There are two main parts related to the handling of metrics and checks in Dataiku’s Python APIs:

Both set of classes have fairly similar capabilities.

For more details on the two packages, please see Python APIs.

dataiku package API

class dataiku.ModelEvaluationStore(lookup, project_key=None, ignore_flow=False)

This is a handle to interact with a model evaluation store

Note: this class is also available as dataiku.ModelEvaluationStore

get_info(sensitive_info=False)

Get information about the location and settings of this model evaluation store :rtype: dict

get_path()

Gets the filesystem path of this model evaluation store.

get_id()
get_name()
list_runs()
get_evaluation(evaluation_id)
get_last_metric_values()

Get the set of last values of the metrics on this folder, as a dataiku.ComputedMetrics object

get_metric_history(metric_lookup)

Get the set of all values a given metric took on this folder :param metric_lookup: metric name or unique identifier

class dataiku.core.model_evaluation_store.ModelEvaluation(store, evaluation_id)

This is a handle to interact with a model evaluation

set_preparation_steps(steps, requested_output_schema, context_project_key=None)
get_schema()

Gets the schema of the sample in this model evaluation store, as an array of objects like this one: { ‘type’: ‘string’, ‘name’: ‘foo’, ‘maxLength’: 1000 }. There is more information for the map, array and object types.

get_dataframe(columns=None, infer_with_pandas=True, parse_dates=True, bool_as_str=False, float_precision=None)

Read the sample in the run as a Pandas dataframe.

Pandas dataframes are fully in-memory, so you need to make sure that your dataset will fit in RAM before using this.

Keywords arguments:

  • infer_with_pandas – uses the types detected by pandas rather than the dataset schema as detected in DSS. (default True)

  • parse_dates – Date column in DSS’s dataset schema are parsed (default True)

  • bool_as_str – Leave boolean values as strings (default False)

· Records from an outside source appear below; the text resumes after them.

(* ===== verification/Runtime.v ===== *)
(** * The runtime

    [Runtime] of [src/runtime/runtime.cpp]: checkpoints and transitions of runs, creation,
    resumption, cancellation and approval of runs, and what happens when an execution ends.  The
    state is the database (with the coordination counters of this instance) and the fields of the
    object; [published] records the events handed to the bus, [spawned] the executions started and
    [worker_cancels] the worker jobs told to stop.  The mutex of the object makes each operation
    atomic.  Identifiers, clocks, the schema validator, the event bus and the worker manager are
    parameters ([RuntimeEnv]); [coordinated] says whether the instance has a coordination backend,
    which it has exactly in multi-instance mode. *)

From S2P Require Import Prelude Json Types Text Pipeline Yaml Db Coordination Codec Worker Store Sessions Effects.

(** ** State *)

Record ActiveRun := mkActiveRun { ar_stop : bool; ar_lease : option LeaseRecord; ar_lost : bool }.
#[global] Instance eta_ActiveRun : Eta ActiveRun := fun r => mkActiveRun (ar_stop r) (ar_lease r) (ar_lost r).

Record ActiveNode := mkActiveNode {
  an_stop : bool; an_work : LeaseRecord; an_global : option LeaseRecord; an_run : option LeaseRecord;
  an_lost : bool }.
#[global] Instance eta_ActiveNode : Eta ActiveNode := fun r =>
  mkActiveNode (an_stop r) (an_work r) (an_global r) (an_run r) (an_lost r).

Inductive MaintenanceMode := ModeActive | ModeDraining | ModeMaintenance.
#[global] Instance MaintenanceMode_eq_dec : EqDecision MaintenanceMode.
Proof. solve_decision. Defined.

Record RT := mkRT {
  rt_coord : Coord;
  rt_calls : nat;
  active : gmap string ActiveRun;
  active_nodes : gmap string ActiveNode;
  mode : MaintenanceMode;
  stopping : bool;
  distributed_started : bool;
  reduction_stop : bool;
  published : list Event;
  spawned : list Run;
  spawned_work : list NodeWork;
  worker_cancels : list string }.
#[global] Instance eta_RT : Eta RT := fun r => mkRT
  (rt_coord r) (rt_calls r) (active r) (active_nodes r) (mode r) (stopping r) (distributed_started r)
  (reduction_stop r) (published r) (spawned r) (spawned_work r) (worker_cancels r).

Definition rt_db (w : RT) : DB := c_db (rt_coord w).

Class RuntimeEnv := {
  rt_uuid : nat -> string;
  rt_timestamp : nat -> string;
  (** The readings of [clock_timestamp()] of one database operation, and their text. *)
  rt_dbclock : nat -> nat -> Z;
  rt_dbtime : Z -> string;
  (** [deps_.events.publish(event)] and [deps_.workers->cancel(...)]. *)
  rt_publish : nat -> Event -> DB -> DB;
  rt_worker_cancel : nat -> string -> DB -> DB * tres unit;
  (** [deps_.schemas.validate(schema, value, name, direction)] *)
  rt_schema : string -> Json -> string -> string -> res unit }.

Record RuntimeConfig := mkRuntimeConfig {
  coordinated : bool;
  has_workers : bool;
  instance_id : string;
  node_types : gset string;
  max_runs : Z;
  max_nodes : Z;
  max_nodes_per_run : Z;
  max_pending_runs : Z;
  max_subpipeline_depth : Z;
  claim_batch_size : Z;
  lease_ttl_ms : Z }.

Abbreviation RIO := (IO RT).

Section Runtime.
Context `{JsonLib} `{YamlLib} {E : RuntimeEnv} (config : RuntimeConfig).

(** ** Access to the environment *)

Definition r_call : RIO nat := fun w => (w <| rt_calls := S (rt_calls w) |>, TOk (rt_calls w)).
Definition fresh_id : RIO string := n ← r_call; mret (rt_uuid n).
Definition now_string : RIO string := n ← r_call; mret (rt_timestamp n).
Definition with_db (db : DB) (w : RT) : RT := w <| rt_coord := ((rt_coord w) <| c_db := db |>) |>.
Definition r_store {A} (m : M DB A) : RIO A := fun w =>
  let '(db, r) := m (rt_db w) in (with_db db w, of_res r).
Definition r_coord {A} (m : (nat -> Z) -> M Coord A) : RIO A := fun w =>
  let n := rt_calls w in
  let '(c, r) := m (rt_dbclock n) (rt_coord w) in
  ((w <| rt_coord := c |>) <| rt_calls := S n |>, of_res r).
Definition r_get (k : RecordKind) (i : string) : RIO Json := r_store (get_record k i).
Definition r_list (k : RecordKind) (run_id : string) (limit offset : Z) : RIO (list Json) :=
  r_store (list_records k run_id limit offset).
Definition r_commit (records : list StoreRecord) : RIO unit :=
  n ← r_call; r_store (commit (rt_uuid n) (rt_timestamp n) records).
Definition r_commit_owned (records : list StoreRecord) (resource owner : string) (fence : Z) : RIO unit :=
  n ← r_call;
  r_store (commit_owned (rt_uuid n) (rt_timestamp n) (rt_dbclock n 0%nat) records resource owner fence).
Definition publish (event : Event) : RIO unit := fun w =>
  let n := rt_calls w in
  (((with_db (rt_publish n event (rt_db w)) w) <| rt_calls := S n |>)
     <| published := published w ++ [event] |>, TOk tt).

Definition get_run (i : string) : RIO Run := j ← r_get KRun i; io_lift (run_of_json j).
Definition get_work (i : string) : RIO NodeWork :=
  j ← r_get KNodeWork i; n ← r_call; io_lift (work_of_json (rt_uuid n) (rt_timestamp n) j).
Definition run_record (r : Run) : StoreRecord := mkRecord KRun (id r) (id r) (run_to_json r).
Definition attempt_record (run_id : string) (a : NodeExecution) : StoreRecord :=
  mkRecord KAttempt (a_id a) run_id (attempt_to_json a).

(** [list_all]: pages of 10000 records.  The store refuses offsets beyond 100000000, so the loop ends
    before the fuel does. *)
Definition page_size : Z := 10000.
Fixpoint list_pages (fuel : nat) (k : RecordKind) (run_id : string) (offset : Z) : RIO (list Json) :=
  match fuel with
  | O => io_throw StorageError "Record history is too large to inspect"
  | S fuel =>
      page ← r_list k run_id page_size offset;
      if Z.of_nat (length page) <? page_size then mret page
      else rest ← list_pages fuel k run_id (offset + page_size); mret (page ++ rest)
  end.
Definition max_pages : Z := 10002.
Definition list_all (k : RecordKind) (run_id : string) : RIO (list Json) :=
  list_pages (Z.to_nat max_pages) k run_id 0.

Definition accepts_new_work (w : RT) : bool := bool_decide (mode w = ModeActive).
Definition active_count (w : RT) : Z := Z.of_nat (size (active w)).

(** ** Checkpoints *)

Definition length_prefixed (tag first second : string) : string :=
  (tag ++ ":" ++ to_string (size_of first) ++ ":" ++ first ++ ":" ++ second)%string.
Definition session_continuation_id (session provider_id : string) : string :=
  length_prefixed "current" session provider_id.
Definition run_continuation_candidate_id (run_id provider_id : string) : string :=
  length_prefixed "candidate" run_id provider_id.

Definition str_member (j : Json) (k : string) : tres string := value_ dec_string j k ""%string.

(** [collect]: a continuation candidate of the run, by its provider. *)
Definition collect_candidate (r : Run) (candidates : gmap string Json) (candidate : Json)
    : tres (gmap string Json) :=
  scope ← str_member candidate "scope";
  if negb (String.eqb scope "candidate") then TOk candidates
  else
    sid ← str_member candidate "session_id";
    foreign ← (if negb (String.eqb sid (session_id r)) then TOk true
               else
                 rid ← str_member candidate "run_id";
                 if negb (String.eqb rid (id r)) then TOk true
                 else tid ← str_member candidate "turn_id"; TOk (negb (String.eqb tid (session_turn_id r))));
    _ ← tguard foreign StorageError "Stored provider continuation is invalid";
    provider_id ← str_member candidate "provider_id";
    provider_version ← str_member candidate "provider_version";
    st ← str_member candidate "state";
    _ ← tguard (empty_str provider_id || empty_str provider_version || empty_str st
                || (64 * 1024 <? size_of st)) StorageError "Stored provider continuation is invalid";
    TOk (<[provider_id := candidate]> candidates).
Fixpoint collect_candidates (r : Run) (candidates : gmap string Json) (l : list Json)
    : tres (gmap string Json) :=
  match l with
  | [] => TOk candidates
  | j :: l => c ← collect_candidate r candidates j; collect_candidates r c l
  end.

(** What becomes of the candidate of one provider when the run ends. *)
Definition settle_candidate (r : Run) (kv : string * Json) : list StoreRecord :=
  let '(provider_id, candidate) := kv in
  (if bool_decide (state r = Completed) then
     [mkRecord KSessionContinuation (session_continuation_id (session_id r) provider_id) (session_id r)
        (set_member "source_run_id" (JString (id r))
           (set_member "run_id" (JString (session_id r)) (set_member "scope" (JString "current") candidate)))]
   else [])
  ++ [mkRecord KSessionContinuation (run_continuation_candidate_id (id r) provider_id) (id r)
        (set_member "state" (JString "") (set_member "scope" (JString "discarded") candidate))].
(* ===== verification/RunRows.v ===== *)
(** * Writes of run rows

    Which rows of the run table the transactions of the sessions change, and to what. *)

From S2P Require Import Prelude Json Types Text Db Coordination Codec Worker Store Rows Sessions SessionInv.

Abbreviation run_row := (kind_row KRun).

(** The statements of a transaction one after the other; what is left are the writes of run records. *)
Ltac truns :=
  repeat lazymatch goal with
  | |- TRows KRun _ (update_body _ _ _) => by apply trows_update
  | |- TRows KRun _ (insert_row _ _ _ _ _) => by apply trows_insert
  | |- TRows KRun _ (write_records _ _ _) => apply trows_writes
  | |- TRows KRun _ (save_session _ _) => unfold save_session
  | |- TRows KRun _ (save_turn _ _) => unfold save_turn
  | |- TRows KRun _ (insert_event _ _ _) => unfold insert_event
  | |- TRows KRun _ (mbind _ (t_lift _)) => apply trows_bind_lift; intros ? ?
  | |- TRows KRun _ (mbind _ _) => apply trows_bind; [|intros ?]
  | |- TRows KRun _ (capture_all _ _ _) => apply trows_pure, pure_capture_all
  | |- TRows KRun _ (context_snapshot _ _ _ _ _ _) => apply trows_pure; unfold context_snapshot; pure
  | |- TRows KRun _ (match _ with _ => _ end) => case_match
  | |- TRows KRun _ _ => apply trows_pure; solve [unfold lock_session; pure]
  end.

Section SessionTransactions.
Context `{L : JsonLib} (A : string -> Json -> Prop).

Lemma mrows_commit_session_run f f' n clk rs o tok ev : allowed KRun A rs ->
  MRows KRun A (commit_session_run f f' n clk rs o tok ev).
Proof.
  intros HA. unfold commit_session_run. apply mrows_bind; [apply mrows_guard|]. intros _.
  case_match; [|intros db; simpl; reflexivity]. apply mrows_bind; [apply mrows_lift|]. intros r.
  apply mrows_bind; [apply mrows_guard|]. intros _. apply mrows_tx. truns. done.
Qed.
Lemma mrows_bind_run f f' n clk sid tid run ev o tok sev :
  (forall i, at_ dec_string run "id" = TOk i -> A i (set_member "id" (JString i) run)) ->
  MRows KRun A (bind_session_turn_run f f' n clk sid tid run ev o tok sev).
Proof.
  intros HA. unfold bind_session_turn_run. do 5 (apply mrows_bind; [first [apply mrows_guard|apply mrows_lift]|]; intros ?).
  apply mrows_tx. truns. intros rc [->|[->|[]%elem_of_nil]%elem_of_cons]%elem_of_cons; [|done].
  intros _. by apply HA.
Qed.

(** The run record of a commit is stored. *)
Lemma commit_written f n rs rc ev db db' u :
  commit f n (rs ++ [rc; ev]) db = (db', Ok u) -> rc_kind rc = KRun -> rc_kind ev <> KRun ->
  exists rid seq, kind_row KRun db' (rc_id rc) = Some (mkRow rid (rc_value rc) seq).
Proof.
  intros Hc Hk He. unfold commit, store_tx in Hc. rewrite transaction_ok in Hc. revert db Hc.
  induction rs as [|x rs IH]; intros db Hc; simpl in Hc.
  - apply t_bind_ok in Hc as (d1 & [] & H1 & Hc). apply t_bind_ok in Hc as (d2 & [] & H2 & [= <-]).
    apply write_record_ok in H1 as (_ & _ & _ & _ & _ & _ & [(? & _)|(_ & seq & Ht & _)]); [congruence|].
    assert (Hrow : kind_row KRun d2 (rc_id rc) = kind_row KRun d1 (rc_id rc)).
    { destruct (trows_write KRun (fun _ _ => False) f n ev (fun H => He H) d1 (rc_id rc)) as [Hs|(? & ? & ? & _ & [])].
      by rewrite H2 in Hs. }
    rewrite Hrow. unfold kind_row. rewrite Ht, Hk, lookup_insert_eq. eauto.
  - apply t_bind_ok in Hc as (d1 & [] & _ & Hc). by apply IH in Hc.
Qed.
End SessionTransactions.
(** *** Operations that leave the runs alone *)

Lemma same_call : Always same r_call.
Proof. intros w. by split. Qed.
Lemma same_fresh : Always same fresh_id.
Proof. intros w. by split. Qed.
Lemma same_now : Always same now_string.
Proof. intros w. by split. Qed.
Lemma same_store {X} (m : M DB X) : MRows KRun (fun _ _ => False) m -> Always same (r_store m).
Proof.
  intros Hm w. unfold r_store. specialize (Hm (rt_db w)). destruct (m (rt_db w)) as [db r]. split; [|done].
  intros i. simpl. destruct (Hm i) as [Hi|(? & ? & ? & _ & [])]. done.
Qed.
Lemma same_get k i : Always same (r_get k i).
Proof. apply same_store, mrows_get. Qed.
Lemma same_list k run_id limit offset : Always same (r_list k run_id limit offset).
Proof. apply same_store, mrows_list. Qed.
Lemma same_publish e : Always same (publish e).
Proof. intros w. split; [|done]. intros i. apply publish_runs. Qed.
Lemma same_commit rs : Forall (fun rc => rc_kind rc <> KRun) rs -> Always same (r_commit rs).
Proof.
  intros Hrs. unfold r_commit. apply always_bind; [apply _|apply same_call|]. intros n.
  apply same_store, mrows_commit. intros rc Hin Hk. rewrite Forall_forall in Hrs. by destruct (Hrs _ Hin).
Qed.
End States.

Create HintDb same.
#[export] Hint Resolve same_call same_fresh same_now same_get same_list same_publish always_ret always_lift
  always_get : same.
#[export] Hint Extern 2 (PreOrder _) => apply _ : same.
(** An operation built from operations that leave the runs alone. *)
Ltac stays :=
  repeat first
    [ solve [eauto 2 with same] | apply always_bind; [apply _| |intros ?] | case_match
    | apply always_iter; [apply _|intros ?] | apply always_catch; [apply _| |intros ?]
    | apply always_when; [apply _|] ].

Section Unchanged.
Context `{L : JsonLib} {HL : JsonLaws L} `{Y : YamlLib} {E : RuntimeEnv} {HE : RuntimeEnvLaws E}.
Context (config : RuntimeConfig).

Lemma same_get_run i : Always same (get_run i).
Proof. unfold get_run. stays. Qed.
Lemma same_list_pages fuel k run_id : forall offset, Always same (list_pages fuel k run_id offset).
Proof. induction fuel as [|fuel IH]; intros offset; cbn -[r_list]; stays; apply IH. Qed.
Lemma same_list_all k run_id : Always same (list_all k run_id).
Proof. apply same_list_pages. Qed.
Lemma same_approved r : Always same (approved r).
Proof. unfold approved. apply always_bind; [apply _|apply same_list_all|]. intros l. stays. Qed.
Lemma same_decided run_id node ok l : Always same (decided_attempts run_id node ok l).
Proof. induction l as [|j l IH]; cbn; stays; exact IH. Qed.
Lemma same_withdrawn run_id l : Always same (withdrawn run_id l).
Proof. induction l as [|j l IH]; cbn; stays; exact IH. Qed.
Lemma same_children r i : Always same (children r i).
Proof. unfold children. apply always_bind; [apply _|apply same_list_all|]. intros l. stays. Qed.
Lemma same_jobs i st : Always same (collect_jobs config i st).
Proof. unfold collect_jobs. stays. Qed.
Lemma same_settle r rs : Always same (settle_continuations r rs).
Proof. unfold settle_continuations. stays. Qed.
End Unchanged.
#[export] Hint Resolve same_get_run same_list_all same_approved same_decided same_withdrawn same_children
  same_jobs same_settle : same.

(** *** Checkpoints *)

Section Checkpoints.
Context `{L : JsonLib} {HL : JsonLaws L} `{Y : YamlLib} {E : RuntimeEnv} {HE : RuntimeEnvLaws E}.
Context (config : RuntimeConfig) (single : coordinated config = false).

Lemma get_run_ok i w w' r : get_run i w = (w', TOk r) ->
  same w w' /\ run_st w i = Some (state r) /\ (WF w -> id r = i).
Proof.
  intros Hg. split; [exact (always_run _ _ _ _ _ (same_get_run i) Hg)|].
  unfold get_run in Hg. apply io_bind_ok in Hg as (w1 & j & Hj & Hr). injection Hr as -> Hr.
  unfold r_get, r_store in Hj.
  destruct (get_record KRun i (rt_db w)) as [db res] eqn:Ht. injection Hj as <- Hres.
  apply of_res_ok in Hres as ->. apply get_record_ok in Ht as (-> & row & Hrow & ->).
  assert (Hrr : run_row (rt_db w) i = Some row) by done. split.
  - unfold run_st. rewrite Hrr. by apply run_of_json_state.
  - intros Hw. destruct (Hw _ _ Hrr) as [Hid _]. apply run_of_json_id in Hr. congruence.
Qed.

Inconsistent sampling parameter raise ValueError.

Note about encoding:

  • Column labels are “unicode” objects

  • When a column is of string type, the content is made of utf-8 encoded “str” objects

iter_dataframes_forced_types(names, dtypes, parse_date_columns, sampling=None, chunksize=10000, float_precision=None)
iter_dataframes(chunksize=10000, infer_with_pandas=True, parse_dates=True, columns=None, bool_as_str=False, float_precision=None)

Read the model evaluation sample to Pandas dataframes by chunks of fixed size.

Returns a generator over pandas dataframes.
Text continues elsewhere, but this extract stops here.